(* ===== verification/ConnBase.v ===== *)
(** * ConnBase: the connection state, its output side and the operations shared
      by the handlers

    Models [src/src/connection.rs]: the [Connection] struct and its constructors,
    the preface, the operations that send (SETTINGS, DATA with its send buffer,
    RST_STREAM, PING, GOAWAY, WINDOW_UPDATE) and the queries on the stream map.
    A method is a state transformer on the connection; [streams] is a finite
    map from stream identifiers. *)

From S2P Require Import Prelude Errors StreamIds Config Flow Bounded StreamCore FrameTypes.
From S2P Require Import FrameEncode FrameDecode HpackTable HpackCodec Stream.

Definition CONNECTION_PREFACE : list Z :=
  bstr "PRI * HTTP/2.0" ++ [13; 10; 13; 10] ++ bstr "SM" ++ [13; 10; 13; 10].
Definition CONNECTION_PREFACE_LEN : Z := 24.

Module Role.
Inductive t : Type := Client | Server.
#[global] Instance eq_dec : EqDecision t.
Proof. solve_decision. Defined.
End Role.

Module ConnectionState.
Inductive t : Type := WaitingPreface | Active | GoawaySent | GoawayReceived | Closed.
#[global] Instance eq_dec : EqDecision t.
Proof. solve_decision. Defined.
End ConnectionState.

Definition CLOSED_STREAMS_MAX_SIZE : Z := 10000.

Module Connection.

Record t : Type := mk {
  role : Role.t;
  state : ConnectionState.t;
  local_settings : Settings.t;
  remote_settings : Settings.t;
  flow_control : FlowControl.t;
  streams : gmap Z Stream.t;
  closed_streams : BoundedSet.t;
  next_stream_id : Z;
  last_recv_stream_id : Z;
  last_successful_stream_id : Z;
  last_sent_goaway_stream_id : option Z;
  hpack_encoder : Encoder.t;
  hpack_decoder : Decoder.t;
  frame_decoder : FrameDecoder.t;
  frame_encoder : FrameEncoder.t;
  output_buffer : list Z;
  events : list Event.t;
  pending_settings_count : Z;
  preface_received : bool;
  preface_sent : bool;
  header_continuation_stream : option Z;
  header_block_fragment : list Z;
  header_end_stream : bool;
  header_concurrent_limit_exceeded : bool;
  connect_established_headers_received : bool;
  initial_no_rfc7540_priorities : option bool;
  peer_sent_enable_connect_protocol : bool;
  pending_table_size_update : option (Z * Z);
  preface_buffer : list Z;
  connection_window_size : Z;
  connection_window_update_sent : bool
}.

#[global] Instance eta_conn : Eta t := fun c =>
  mk (role c) (state c) (local_settings c) (remote_settings c) (flow_control c) (streams c)
     (closed_streams c) (next_stream_id c) (last_recv_stream_id c) (last_successful_stream_id c)
     (last_sent_goaway_stream_id c) (hpack_encoder c) (hpack_decoder c) (frame_decoder c)
     (frame_encoder c) (output_buffer c) (events c) (pending_settings_count c)
     (preface_received c) (preface_sent c) (header_continuation_stream c)
     (header_block_fragment c) (header_end_stream c) (header_concurrent_limit_exceeded c)
     (connect_established_headers_received c) (initial_no_rfc7540_priorities c)
     (peer_sent_enable_connect_protocol c) (pending_table_size_update c) (preface_buffer c)
     (connection_window_size c) (connection_window_update_sent c).

(** The methods of a connection. *)
Abbreviation M := (ST t Error.t).

Definition new (role : Role.t) (limits : Limits.t) : t :=
  let local_settings := Settings.from_limits limits in
  let next_stream_id := match role with Role.Client => 1 | Role.Server => 2 end in
  let hpack_decoder :=
    Decoder.set_max_header_list_size (Settings.max_header_list_size local_settings)
      (Decoder.new (Limits.header_table_size limits)) in
  mk role ConnectionState.WaitingPreface local_settings Settings.new
     (FlowControl.new DEFAULT_INITIAL_WINDOW_SIZE) ∅ (BoundedSet.new CLOSED_STREAMS_MAX_SIZE)
     next_stream_id 0 0 None (Encoder.new (Limits.header_table_size limits)) hpack_decoder
     (FrameDecoder.new (MaxFrameSize.get (Limits.max_frame_size limits))) FrameEncoder.new
     [] [] 0 false false None [] false false false None false None []
     (WindowSize.get (Limits.connection_window_size limits)) false.

Definition client (limits : Limits.t) : t := new Role.Client limits.
Definition server (limits : Limits.t) : t := new Role.Server limits.

Definition is_active (c : t) : bool := bool_decide (state c = ConnectionState.Active).
Definition is_closed (c : t) : bool := bool_decide (state c = ConnectionState.Closed).

(** ** Access to the components *)

Definition push_event (e : Event.t) : M unit := modify (fun c => c <| events := events c ++ [e] |>).

Definition on_flow_control {A} (m : ST FlowControl.t Error.t A) : M A :=
  zoom flow_control (fun v c => c <| flow_control := v |>) m.

(** [self.streams.get_mut(&sid)] followed by methods of the stream; the caller
    has established that the entry exists. *)
Definition stream_mut {A} (sid : Z) (m : ST Stream.t Error.t A) : M A :=
  fun c =>
    match streams c !! sid with
    | None => (Panic, c)
    | Some s => let '(r, s') := m s in (r, c <| streams := <[sid := s']> (streams c) |>)
    end.

Definition stream_not_found : Error.t :=
  Error.stream_error ErrorCode.StreamClosed "stream not found".

(** [self.streams.get_mut(&sid).ok_or_else(..)?] *)
Definition require_stream (sid : Z) : M Stream.t :=
  let! s := gets (fun c => streams c !! sid) in lift (ok_or s stream_not_found).

Definition contains_stream (sid : Z) (c : t) : bool :=
  match streams c !! sid with Some _ => true | None => false end.

(** [self.closed_streams.insert(sid); self.streams.remove(&sid)] *)
Definition forget_stream (sid : Z) : M unit :=
  modify (fun c => c <| closed_streams := BoundedSet.insert sid (closed_streams c) |>) ;!
  modify (fun c => c <| streams := delete sid (streams c) |>).

(** The order in which a [HashMap] yields its keys: unspecified, it may depend
    on anything, and it yields every key once. *)
Class HashOrder := hash_order : t -> list Z.
Class HashOrderLaws (O : HashOrder) :=
  hash_order_keys : forall c, hash_order c ≡ₚ (map_to_list (streams c)).*1.

(** ** Output *)

Definition send_frame (frame : Frame.t) : M unit :=
  zoom frame_encoder (fun v c => c <| frame_encoder := v |>) (FrameEncoder.encode frame) ;!
  modify (fun c => c <| output_buffer := output_buffer c ++ FrameEncoder.buf (frame_encoder c) |>) ;!
  zoom frame_encoder (fun v c => c <| frame_encoder := v |>) FrameEncoder.clear.
(* ===== verification/ConnRecv.v ===== *)
(** * ConnRecv: handling received frames

    Models the receiving half of [src/src/connection.rs]: one handler per frame
    type, [handle_frame] with the checks of the connection preface and of
    CONTINUATION sequences, and the [process] loop. *)

From S2P Require Import Prelude Errors StreamIds Config Flow Bounded StreamCore FrameTypes.
From S2P Require Import FrameEncode FrameDecode HpackTable HpackCodec Stream ConnBase.
From S2P Require Import ConnHeaders.

Module Handlers.
Import Connection Headers.

(** ** DATA and RST_STREAM *)

(** The part of [handle_data] that looks at the stream: the code of the stream
    error that resets it, or whether the stream is now closed. *)
Definition receive_data (frame : DataFrame.t) (flow_control_size : Z)
  : ST Stream.t Error.t (ErrorCode.t + bool) :=
  let end_stream := DataFrame.end_stream frame in
  let data_len := len (DataFrame.data frame) in
  let! r := attempt (Stream.state_machine_mut (StateMachine.recv_data end_stream)) in
  if is_err r then ret (inl ErrorCode.StreamClosed)
  else
    let! r := attempt (Stream.flow_control_mut (FlowControl.consume_recv flow_control_size)) in
    if is_err r then ret (inl ErrorCode.FlowControlError)
    else
      let! no_content := gets Stream.no_content in
      if no_content && negb (data_len =? 0) then ret (inl ErrorCode.ProtocolError)
      else
        Stream.add_received_content_length data_len ;!
        let! expected := gets Stream.expected_content_length in
        let! received := gets Stream.received_content_length in
        let violated :=
          match expected with
          | Some expected =>
              negb no_content &&
              ((received >? expected) || (end_stream && negb (received =? expected)))
          | None => false
          end in
        if violated then ret (inl ErrorCode.ProtocolError)
        else
          let! closed := gets (fun s => bool_decide (Stream.get_state s = StreamState.Closed)) in
          ret (inr (end_stream && closed)).

Definition flow_control_size (frame : DataFrame.t) : Z :=
  match DataFrame.pad_length frame with
  | Some pad_length => 1 + len (DataFrame.data frame) + pad_length
  | None => len (DataFrame.data frame)
  end.

Definition handle_data (frame : DataFrame.t) : M unit :=
  let sid := NonZeroStreamId.as_u32 (DataFrame.stream_id frame) in
  let stream_id := StreamId.from (DataFrame.stream_id frame) in
  let size := flow_control_size frame in
  check_not_idle_stream sid "DATA" ;!
  on_flow_control (FlowControl.consume_recv size) ;!
  let! closed := gets (is_stream_closed sid) in
  let! known := gets (contains_stream sid) in
  if closed || negb known then
    (if size >? 0 then push_event (Event.DataDiscarded stream_id size) else ret tt)
  else
    let! _ := require_stream sid in
    let! outcome := stream_mut sid (receive_data frame size) in
    match outcome with
    | inl code => reset_stream_internal stream_id code size
    | inr is_closed =>
        push_event (Event.DataReceived stream_id (DataFrame.data frame) (DataFrame.end_stream frame)) ;!
        if is_closed then
          push_event (Event.StreamClosed stream_id) ;!
          forget_stream sid
        else ret tt
    end.

Definition handle_rst_stream (frame : RstStreamFrame.t) : M unit :=
  let sid := NonZeroStreamId.as_u32 (RstStreamFrame.stream_id frame) in
  check_not_idle_stream sid "RST_STREAM" ;!
  let! so := gets (fun c => streams c !! sid) in
  match so with
  | Some _ =>
      stream_mut sid (Stream.state_machine_mut StateMachine.recv_rst_stream) ;!
      push_event (Event.StreamReset (StreamId.from (RstStreamFrame.stream_id frame))
                    (ErrorCode.from_u32 (RstStreamFrame.error_code frame)) 0) ;!
      forget_stream sid
  | None => ret tt
  end.

(** ** SETTINGS *)

Fixpoint update_windows (stream_ids : list Z) (new_initial_window_size : Z) : M unit :=
  match stream_ids with
  | [] => ret tt
  | sid :: stream_ids =>
      stream_mut sid
        (Stream.flow_control_mut (FlowControl.update_initial_window_size new_initial_window_size)) ;!
      update_windows stream_ids new_initial_window_size
  end.

Definition update_stream_windows `{HashOrder} (new_initial_window_size : Z) : M unit :=
  let! ids := gets hash_order in
  update_windows ids new_initial_window_size.

(** What a setting does besides replacing the peer's value. *)
Definition note_setting (setting : Setting.t) : M unit :=
  match setting with
  | Setting.NoRfc7540Priorities new_value =>
      let! initial := gets initial_no_rfc7540_priorities in
      match initial with
      | Some initial_value =>
          if negb (Bool.eqb new_value initial_value)
          then throw (Error.connection_error ErrorCode.ProtocolError
                        "NO_RFC7540_PRIORITIES cannot be changed after initial setting")
          else ret tt
      | None => modify (fun c => c <| initial_no_rfc7540_priorities := Some new_value |>)
      end
  | Setting.EnableConnectProtocol value =>
      if value then modify (fun c => c <| peer_sent_enable_connect_protocol := true |>)
      else
        let! sent := gets peer_sent_enable_connect_protocol in
        if sent
        then throw (Error.connection_error ErrorCode.ProtocolError
                      "SETTINGS_ENABLE_CONNECT_PROTOCOL cannot be set to 0 after sending 1")
        else ret tt
  | _ => ret tt
  end.

(** The body of [for setting in frame.settings()]. *)
Definition apply_setting (setting : Setting.t) : M unit :=
  let! r := gets role in
  match r, setting with
  | Role.Client, Setting.EnablePush true =>
      throw (Error.connection_error ErrorCode.ProtocolError "server sent ENABLE_PUSH=1 to client")
  | _, _ =>
      note_setting setting ;!
      modify (fun c => c <| remote_settings := Settings.apply setting (remote_settings c) |>)
  end.

Fixpoint apply_settings (settings : list Setting.t) : M unit :=
  match settings with
  | [] => ret tt
  | setting :: settings => apply_setting setting ;! apply_settings settings
  end.

(** The header table size the peer last announced, for the next header block:
    the smallest and the last of the values since the last one sent. *)
Definition note_table_size (old_header_table_size : Z) : M unit :=
  let! new_size := gets (fun c => Settings.header_table_size (remote_settings c)) in
  if negb (new_size =? old_header_table_size) then
    modify (fun c =>
      let new_min :=
        match pending_table_size_update c with
        | Some (existing_min, _) => Z.min existing_min new_size
        | None => new_size
        end in
      c <| pending_table_size_update := Some (new_min, new_size) |>)
  else ret tt.

Definition resize_encoder : M unit :=
  fun c =>
    match Encoder.set_max_table_size (Settings.header_table_size (remote_settings c)) (hpack_encoder c) with
    | Ok e => (Ok tt, c <| hpack_encoder := e |>)
    | Err e => (Err e, c)
    | Panic => (Panic, c)
    end.

Definition handle_settings `{HashOrder} (frame : SettingsFrame.t) : M unit :=
  if SettingsFrame.is_ack frame then
    let! pending := gets pending_settings_count in
    if pending =? 0 then
      throw (Error.connection_error ErrorCode.ProtocolError
               "received SETTINGS ACK without pending SETTINGS")
    else
      modify (fun c => c <| pending_settings_count := pending - 1 |>) ;!
      modify (fun c => if bool_decide (state c = ConnectionState.WaitingPreface)
                       then c <| state := ConnectionState.Active |> else c) ;!
      push_event (Event.SettingsReceived true)
  else
    let! old := gets remote_settings in
    let old_initial_window_size := WindowSize.get (Settings.initial_window_size old) in
    apply_settings (SettingsFrame.settings frame) ;!
    modify (fun c => if bool_decide (state c = ConnectionState.WaitingPreface)
                        && match initial_no_rfc7540_priorities c with None => true | Some _ => false end
                     then c <| initial_no_rfc7540_priorities := Some false |> else c) ;!
    note_table_size (Settings.header_table_size old) ;!
    let! new_initial_window_size :=
      gets (fun c => WindowSize.get (Settings.initial_window_size (remote_settings c))) in
    (if negb (new_initial_window_size =? old_initial_window_size)
     then update_stream_windows new_initial_window_size else ret tt) ;!
    resize_encoder ;!
    send_frame (Frame.Settings SettingsFrame.ack) ;!
    flush_all_stream_data ;!
    push_event (Event.SettingsReceived false) ;!
    let! st := gets state in
    if bool_decide (st = ConnectionState.WaitingPreface) then
      modify (fun c => c <| state := ConnectionState.Active |>) ;!
      push_event Event.ConnectionPreface
    else ret tt.

(** ** PING, GOAWAY, WINDOW_UPDATE, PRIORITY_UPDATE *)

Definition handle_ping (frame : PingFrame.t) : M unit :=
  (if negb (PingFrame.is_ack frame)
   then send_frame (Frame.Ping (PingFrame.ack (PingFrame.opaque_data frame))) else ret tt) ;!
  push_event (Event.PingReceived (PingFrame.opaque_data frame) (PingFrame.is_ack frame)).

Definition handle_goaway (frame : GoawayFrame.t) : M unit :=
  modify (fun c => c <| state := ConnectionState.GoawayReceived |>) ;!
  push_event (Event.GoawayReceived
    (StreamId.from_wire (LastStreamId.get (GoawayFrame.last_stream_id frame)))
    (ErrorCode.from_u32 (GoawayFrame.error_code frame)) (GoawayFrame.debug_data frame)).

Definition handle_window_update `{HashOrder} (frame : WindowUpdateFrame.t) : M unit :=
  let stream_id := WindowUpdateFrame.stream_id frame in
  let sid := StreamId.as_u32 stream_id in
  let increment := WindowIncrement.as_u32 (WindowUpdateFrame.window_size_increment frame) in
  let report := push_event (Event.WindowUpdateReceived stream_id increment) in
  match stream_id with
  | StreamId.Connection =>
      on_flow_control (FlowControl.recv_window_update increment) ;!
      flush_all_stream_data ;!
      report
  | _ =>
      check_not_idle_stream sid "WINDOW_UPDATE" ;!
      let! so := gets (fun c => streams c !! sid) in
      match so with
      | Some s =>
          if bool_decide (Stream.get_state s = StreamState.Closed) then ret tt
          else
            let! r := attempt
              (stream_mut sid (Stream.flow_control_mut (FlowControl.recv_window_update increment))) in
            if is_err r then reset_stream stream_id ErrorCode.FlowControlError
            else
              flush_stream_data sid ;!
              try_remove_closed_stream sid ;!
              report
      | None => report
      end
  end.

Definition handle_priority_update (frame : PriorityUpdateFrame.t) : M unit :=
  let! r := gets role in
  if bool_decide (r = Role.Client) then
    throw (Error.connection_error ErrorCode.ProtocolError "client received PRIORITY_UPDATE frame")
  else
    match PriorityUpdateFrame.prioritized_element_id frame with
    | NonZeroStreamId.Client _ =>
        push_event (Event.PriorityUpdateReceived
          (StreamId.from (PriorityUpdateFrame.prioritized_element_id frame))
          (PriorityUpdateFrame.priority_field_value frame))
    | NonZeroStreamId.Server _ =>
        throw (Error.connection_error ErrorCode.ProtocolError
                 "PRIORITY_UPDATE for non-client-initiated stream")
    end.

(** ** Dispatch *)

(** The checks at the top of [handle_frame]. *)
Definition check_frame_allowed (frame : Frame.t) : M unit :=
  let! st := gets state in
  let! r := gets role in
  let! preface := gets preface_received in
  let waiting := bool_decide (st = ConnectionState.WaitingPreface) in
  if waiting && bool_decide (r = Role.Server) && negb preface then
    throw (Error.connection_error ErrorCode.ProtocolError "client connection preface not received")
  else if waiting && negb match frame with
                          | Frame.Settings sf => negb (SettingsFrame.is_ack sf)
                          | _ => false
                          end then
    throw (Error.connection_error ErrorCode.ProtocolError "first frame must be SETTINGS")
  else
    let! expected := gets header_continuation_stream in
    match expected with
    | None => ret tt
    | Some expected_stream_id =>
        if match frame with
           | Frame.Continuation cf =>
               NonZeroStreamId.as_u32 (ContinuationFrame.stream_id cf) =? expected_stream_id
           | _ => false
           end
        then ret tt
        else throw (Error.connection_error ErrorCode.ProtocolError "expected CONTINUATION frame")
    end.

(** An unknown frame on an established CONNECT tunnel resets the stream. *)
Definition handle_unknown (header : FrameHeader.t) : M unit :=
  let sid := FrameHeader.stream_id header in
  let! so := gets (fun c => streams c !! sid) in
  if negb (sid =? 0)
     && match so with Some s => Stream.connect_established s | None => false end
  then reset_stream_internal (StreamId.from_wire sid) ErrorCode.ProtocolError 0
  else ret tt.

Definition dispatch `{HashOrder} (frame : Frame.t) : M unit :=
  match frame with
  | Frame.Data f => handle_data f
  | Frame.Headers f => handle_headers f
  | Frame.Priority _ => ret tt
  | Frame.RstStream f => handle_rst_stream f
  | Frame.Settings f => handle_settings f
  | Frame.PushPromise _ =>
      throw (Error.connection_error ErrorCode.ProtocolError "PUSH_PROMISE not supported")
  | Frame.Ping f => handle_ping f
  | Frame.Goaway f => handle_goaway f
  | Frame.WindowUpdate f => handle_window_update f
  | Frame.Continuation f => handle_continuation f
  | Frame.PriorityUpdate f => handle_priority_update f
  | Frame.Unknown header _ => handle_unknown header
  end.

Definition handle_frame `{HashOrder} (frame : Frame.t) : M unit :=
  check_frame_allowed frame ;!
  dispatch frame.

(** ** The processing loop *)

Definition next_frame : M (result Error.t (option Frame.t)) :=
  attempt (zoom frame_decoder (fun v c => c <| frame_decoder := v |>) FrameDecoder.decode).

(** A stream error of the frame decoder: reset the stream, or promote the error
    when the stream is idle. *)
Definition handle_decode_error (e : Error.t) : M unit :=
  let! last := gets (fun c => FrameDecoder.last_decoded_stream_id (frame_decoder c)) in
  match last, Error.error_code e with
  | Some stream_id, Some error_code =>
      let! idle := gets (is_idle_stream stream_id) in
      if idle then
        throw (Error.connection_error error_code
                 "stream error on idle stream {} promoted to connection error")
      else reset_stream (StreamId.from_wire stream_id) error_code
  | _, _ => ret tt
  end.

(** [loop { match self.frame_decoder.decode() .. }].  Handlers do not touch the
    frame decoder and every decoded frame takes octets from it, so its measure
    bounds the turns. *)
Fixpoint process_loop `{HashOrder} (fuel : nat) : M unit :=
  match fuel with
  | O => panic
  | S fuel =>
      let! r := next_frame in
      match r with
      | Ok (Some frame) => handle_frame frame ;! process_loop fuel
      | Ok None => ret tt
      | Err e =>
          if Error.is_stream_error e then handle_decode_error e ;! process_loop fuel
          else throw e
      | Panic => panic
      end
  end.

Definition process `{HashOrder} : M unit :=
  let! fuel := gets (fun c => S (FrameDecoder.measure (frame_decoder c))) in
  process_loop fuel.

End Handlers.
(** Popping [n] buffered octets leaves that many fewer. *)
Definition popped (n : Z) (s : Stream.t) : Stream.t :=
  s <| Stream.send_buffer :=
    SendBuffer.mk (drop (Z.to_nat n) (SendBuffer.data (Stream.send_buffer s)))
                  (SendBuffer.max_size (Stream.send_buffer s)) |>.

Lemma send_buffer_pop_eq n s :
  0 <= n ->
  Stream.send_buffer_mut (SendBuffer.pop n) s =
  (Ok (take (Z.to_nat n) (SendBuffer.data (Stream.send_buffer s))), popped n s).
Proof. intros Hn. unfold Stream.send_buffer_mut, zoom. by rewrite send_pop_spec. Qed.

Lemma popped_keeps n s : Stream.wf s -> stream_keeps s (popped n s).
Proof.
  intros (Hf & Hb & Hm & Hl & Hr). split; [|cbn; lia]. unfold Stream.wf, popped. cbn.
  split_and!; try done; [by apply Forall_drop|]. rewrite len_drop. pose proof (len_nonneg (SendBuffer.data (Stream.send_buffer s))). lia.
Qed.

Lemma send_buffer_push_wp d s :
  Stream.wf s -> bytes_ok d ->
  wp (Stream.send_buffer_mut (SendBuffer.push d)) (fun _ => stream_keeps s) (stream_keeps s) s.
Proof.
  intros (Hf & Hb & Hm & Hl & Hr) Hd. apply wp_zoom. unfold wp.
  destruct (send_push_spec d (Stream.send_buffer s)) as (k & Hk & Hkd & ->); [by rewrite Hm|].
  split; [|cbn; lia]. unfold Stream.wf. cbn. split_and!; try done.
  - apply bytes_ok_app. split; [done|by apply Forall_take].
  - rewrite len_app, len_take. rewrite Hm in Hkd. lia.
Qed.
════════════════
▶ YOUR OBJECTIVE
Set the entries down again exactly, beginning with their first line and ending with the line that contains "map from stream identifiers. *)"; omit all other lines.

▶ TASK ANSWER
(* ===== verification/ConnBase.v ===== *)
(** * ConnBase: the connection state, its output side and the operations shared
      by the handlers

    Models [src/src/connection.rs]: the [Connection] struct and its constructors,
    the preface, the operations that send (SETTINGS, DATA with its send buffer,
    RST_STREAM, PING, GOAWAY, WINDOW_UPDATE) and the queries on the stream map.
    A method is a state transformer on the connection; [streams] is a finite
    map from stream identifiers. *)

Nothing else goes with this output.